Make sure that this file is only readable by the current user or you will receive an error stating
"netrc access too permissive."

`$ chmod 0600 ~/.netrc` 

*You'll need to authenticate using the netrc method when running from command line with [`papermill`](https://papermill.readthedocs.io/en/latest/).

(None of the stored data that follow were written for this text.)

(** ** Scale and length *)

Definition bc_num_truncate (n : BcNum) (places : nat) : result BcNum :=
  if (places =? 0)%nat then Ok n else
  let n := set_rdx n (rdx n - places) in
  if (len n =? 0)%nat then Ok n else
  if (len n <? places)%nat then Fault else
  let n := set_len n (len n - places) in
  let! w := load (num n) places (len n) in
  let! l := store (num n) 0 w in
  Ok (set_num n l).

Definition bc_num_extend (n : BcNum) (places : nat) : result BcNum :=
  let l := (len n + places)%nat in
  if (places =? 0)%nat then Ok n else
  let n := if (cap n <? l)%nat then bc_num_expand n l else n in
  let! w := load (num n) 0 (len n) in
  let! d := store (num n) places w in
  let! d := store d 0 (repeat 0 places) in
  Ok (mkNum d (rdx n + places) (len n + places) (neg n)).

(** The number of digits once the zeros in front are dropped. *)
Fixpoint strip_zeros (l : list Z) (k : nat) : result nat :=
  match k with
  | O => Ok O
  | S k' => let! d := load1 l k' in if d =? 0 then strip_zeros l k' else Ok k
  end.

Definition bc_num_clean (n : BcNum) : result BcNum :=
  let! k := strip_zeros (num n) (len n) in
  let n := set_len n k in
  Ok (if (k =? 0)%nat then set_neg n false
      else if (k <? rdx n)%nat then set_len n (rdx n) else n).

Definition bc_num_retireMul (n : BcNum) (scale : nat) (neg1 neg2 : bool) : result BcNum :=
  let! n := (if (rdx n <? scale)%nat then bc_num_extend n (scale - rdx n)
             else bc_num_truncate n (rdx n - scale)) in
  let! n := bc_num_clean n in
  Ok (if (len n =? 0)%nat then n else set_neg n (xorb neg1 neg2)).

Definition bc_num_split (n : BcNum) (idx : nat) (a b : BcNum) : result (BcNum * BcNum) :=
  let! (a, b) :=
    (if (idx <? len n)%nat then
       let b_len := (len n - idx)%nat in
       let! w := load (num n) idx b_len in
       let! lb := store (num b) 0 w in
       let! w := load (num n) 0 idx in
       let! la := store (num a) 0 w in
       Ok (mkNum la 0 idx (neg a), mkNum lb 0 b_len (neg b))
     else
       let! a := bc_num_copy a n in Ok (a, bc_num_zero b)) in
  let! a := bc_num_clean a in
  let! b := bc_num_clean b in
  Ok (a, b).

Definition zbc_num_shift (n : BcNum) (places : nat) : result BcNum :=
  if (places =? 0)%nat || (len n =? 0)%nat then Ok n else
  if BC_MAX_NUM <? Z.of_nat (places + len n) then Die number_too_long else
  let! n := (if (places <=? rdx n)%nat then Ok (set_rdx n (rdx n - places))
             else let! n := bc_num_extend n (places - rdx n) in Ok (set_rdx n 0)) in
  bc_num_clean n.

(** ** Addition and subtraction *)

Definition BcNumBinaryOp := BcNum -> BcNum -> BcNum -> nat -> result BcNum.

(** [alias]: [c] is the same object as [a] or [b]; the operand is then moved
    away and [c] gets memory of its own. *)
Definition zbc_num_binary (alias : bool) (a b c : BcNum) (scale : nat) (op : BcNumBinaryOp) (req : nat) : result BcNum :=
  let c := if alias then bc_num_init req else bc_num_expand c req in
  op a b c scale.

(** One digit of the sum of two arrays; [(l, carry)] is the array written to. *)
Definition add_digit (in_ : Z) (pos : nat) (l : list Z) : result (list Z * Z) :=
  let carry := in_ / 10 in
  let! l := store1 l pos (s8 (in_ mod 10)) in
  Ok (l, carry).

Definition zbc_num_a (a b c : BcNum) (sub : nat) : result BcNum :=
  if (len a =? 0)%nat then
    let! c := bc_num_copy c b in
    Ok (if negb (sub =? 0)%nat && negb (len c =? 0)%nat then set_neg c (negb (neg c)) else c)
  else if (len b =? 0)%nat then bc_num_copy c a else
  let c_rdx := Nat.max (rdx a) (rdx b) in
  let min_rdx := Nat.min (rdx a) (rdx b) in
  let a_longer := (rdx b <? rdx a)%nat in
  let diff := if a_longer then (rdx a - rdx b)%nat else (rdx b - rdx a)%nat in
  let ptr := if a_longer then num a else num b in
  let off_a := if a_longer then diff else O in
  let off_b := if a_longer then O else diff in
  let! l := for_up diff 0 (fun i l => let! d := load1 ptr i in store1 l i d) (num c) in
  let a_int := Z.to_nat (BC_NUM_INT a) in
  let b_int := Z.to_nat (BC_NUM_INT b) in
  let a_big := (b_int <? a_int)%nat in
  let min_int := if a_big then b_int else a_int in
  let max := if a_big then a_int else b_int in
  let ptr := if a_big then num a else num b in
  let off := if a_big then off_a else off_b in
  let! (l, carry) := for_up (min_rdx + min_int) 0 (fun i (s : list Z * Z) =>
      let (l, carry) := s in
      let! x := load1 (num a) (off_a + i) in
      let! y := load1 (num b) (off_b + i) in
      add_digit (u32 (u32 x + u32 y + carry)) (diff + i) l) (l, 0) in
  let! (l, carry) := for_up (max - min_int) (min_rdx + min_int) (fun i (s : list Z * Z) =>
      let (l, carry) := s in
      let! x := load1 ptr (off + i) in
      add_digit (u32 (u32 x + carry)) (diff + i) l) (l, carry) in
  let c_len := (diff + (max + min_rdx))%nat in
  if carry =? 0 then Ok (mkNum l c_rdx c_len (neg a)) else
  let! l := store1 l c_len (s8 carry) in
  Ok (mkNum l c_rdx (S c_len) (neg a)).

Definition zbc_num_s (a b c : BcNum) (sub : nat) : result BcNum :=
  if (len a =? 0)%nat then
    let! c := bc_num_copy c b in
    Ok (if negb (sub =? 0)%nat && negb (len c =? 0)%nat then set_neg c (negb (neg c)) else c)
  else if (len b =? 0)%nat then bc_num_copy c a else
  let! cmp := bc_num_cmp (set_neg a false) (set_neg b false) in
  if cmp =? 0 then Ok (bc_num_setToZero c (Nat.max (rdx a) (rdx b))) else
  let neg := if 0 <? cmp then neg a else if negb (sub =? 0)%nat then negb (neg b) else neg b in
  let minuend := if 0 <? cmp then a else b in
  let subtrahend := if 0 <? cmp then b else a in
  let! c := bc_num_copy c minuend in
  let c := set_neg c neg in
  let! (c, start) :=
    (if (rdx c <? rdx subtrahend)%nat then
       let! c := bc_num_extend c (rdx subtrahend - rdx c) in Ok (c, O)
     else Ok (c, (rdx c - rdx subtrahend)%nat)) in
  let! l := bc_num_subArrays (num c) start (num subtrahend) (len subtrahend) in
  bc_num_clean (set_num c l).

Definition zbc_num_add (alias : bool) (a b c : BcNum) (scale : nat) : result BcNum :=
  let op := if eqb (neg a) (neg b) then zbc_num_a else zbc_num_s in
  zbc_num_binary alias a b c 0 op (BC_NUM_AREQ a b).

Definition zbc_num_sub (alias : bool) (a b c : BcNum) (scale : nat) : result BcNum :=
  let op := if eqb (neg a) (neg b) then zbc_num_s else zbc_num_a in
  zbc_num_binary alias a b c 1 op (BC_NUM_AREQ a b).

(** ** Multiplication *)

(** One row of the schoolbook product: [c[i..] += a * b[i]]. *)
Definition mul_row (a b : list Z) (alen i : nat) (l : list Z) : result (list Z * Z) :=
  for_up alen 0 (fun j (s : list Z * Z) =>
    let (l, carry) := s in
    let! in_ := load1 l (i + j) in
    let! x := load1 a j in
    let! y := load1 b i in
    add_digit (u32 (u32 in_ + (u32 x * u32 y + carry))) (i + j) l) (l, 0).

Definition schoolbook (a b c : BcNum) : result BcNum :=
  let c := bc_num_expand c (len a + len b + 1) in
  let! (l, n) := for_up (len b) 0 (fun i (s : list Z * nat) =>
      let (l, n) := s in
      let! (l, carry) := mul_row (num a) (num b) (len a) i l in
      let! d := load1 l (i + len a) in
      let! l := store1 l (i + len a) (s8 (d + s8 carry)) in
      let n := Nat.max n (i + len a + (if carry =? 0 then 0 else 1)) in
      if G_interrupt i then Die BC_STATUS_FAILURE else Ok (l, n)) (repeat 0 (cap c), O) in
  Ok (mkNum l (rdx c) n (neg c)).

Fixpoint zbc_num_k (fuel : nat) (a b c : BcNum) : result BcNum :=
  match fuel with
  | O => Diverge
  | S fuel =>
      if (len a =? 0)%nat || (len b =? 0)%nat then Ok (bc_num_zero c) else
      let aone := BC_NUM_ONE a in
      if aone || BC_NUM_ONE b then bc_num_copy c (if aone then b else a) else
      if (len a <? BC_NUM_KARATSUBA_LEN)%nat || (len b <? BC_NUM_KARATSUBA_LEN)%nat then schoolbook a b c else
      let max := Nat.max (len a) (len b) in
      let max2 := ((max + 1) / 2)%nat in
      let! (l1, h1) := bc_num_split a max2 (bc_num_init max) (bc_num_init max) in
      let! (l2, h2) := bc_num_split b max2 (bc_num_init max) (bc_num_init max) in
      let! m1 := zbc_num_add false h1 l1 (bc_num_init max) 0 in
      let! m2 := zbc_num_add false h2 l2 (bc_num_init max) 0 in
      let! z0 := zbc_num_k fuel h1 h2 (bc_num_init max) in
      let! z1 := zbc_num_k fuel m1 m2 (bc_num_init max) in
      let! z2 := zbc_num_k fuel l1 l2 (bc_num_init max) in
      let! temp := zbc_num_sub false z1 z0 (bc_num_init (max + max)) 0 in
      let! z1 := zbc_num_sub false temp z2 z1 0 in
      let! z0 := zbc_num_shift z0 (max2 * 2) in
      let! z1 := zbc_num_shift z1 max2 in
      let! temp := zbc_num_add false z0 z1 temp 0 in
      zbc_num_add false temp z2 c 0
  end.

(** Enough fuel for the recursion of [zbc_num_k], whose operands get shorter. *)
Definition k_fuel (a b : BcNum) : nat := S (Nat.max (len a) (len b)).

Definition zbc_num_m (a b c : BcNum) (scale : nat) : result BcNum :=
  let maxrdx := Nat.max (rdx a) (rdx b) in
  let scale := Nat.max scale (rdx a) in
  let scale := Nat.max scale (rdx b) in
  let scale := Nat.min (rdx a + rdx b) scale in
  let maxrdx := Nat.max maxrdx scale in
  let! cpa := bc_num_init_and_copy a in
  let! cpb := bc_num_init_and_copy b in
  let! cpa := zbc_num_shift (set_neg cpa false) maxrdx in
  let! cpb := zbc_num_shift (set_neg cpb false) maxrdx in
  let! c := zbc_num_k (k_fuel cpa cpb) cpa cpb c in
  let maxrdx := (maxrdx + scale)%nat in
  let c := bc_num_expand c (len c + maxrdx) in
  let! c := (if (len c <? maxrdx)%nat then
               let! l := store (num c) (len c) (repeat 0 (cap c - len c)) in
               Ok (set_len (set_num c l) (len c + maxrdx))
             else Ok c) in
  bc_num_retireMul (set_rdx c maxrdx) scale (neg a) (neg b).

You can log in manually by executing the cell below when running in the notebook client in your browser.*

In [4]:
def setup_earthdata_login_auth(endpoint):
    """
    Set up the request library so that it authenticates against the given Earthdata Login
    endpoint and is able to track cookies between requests.  This looks in the .netrc file 
    first and if no credentials are found, it prompts for them.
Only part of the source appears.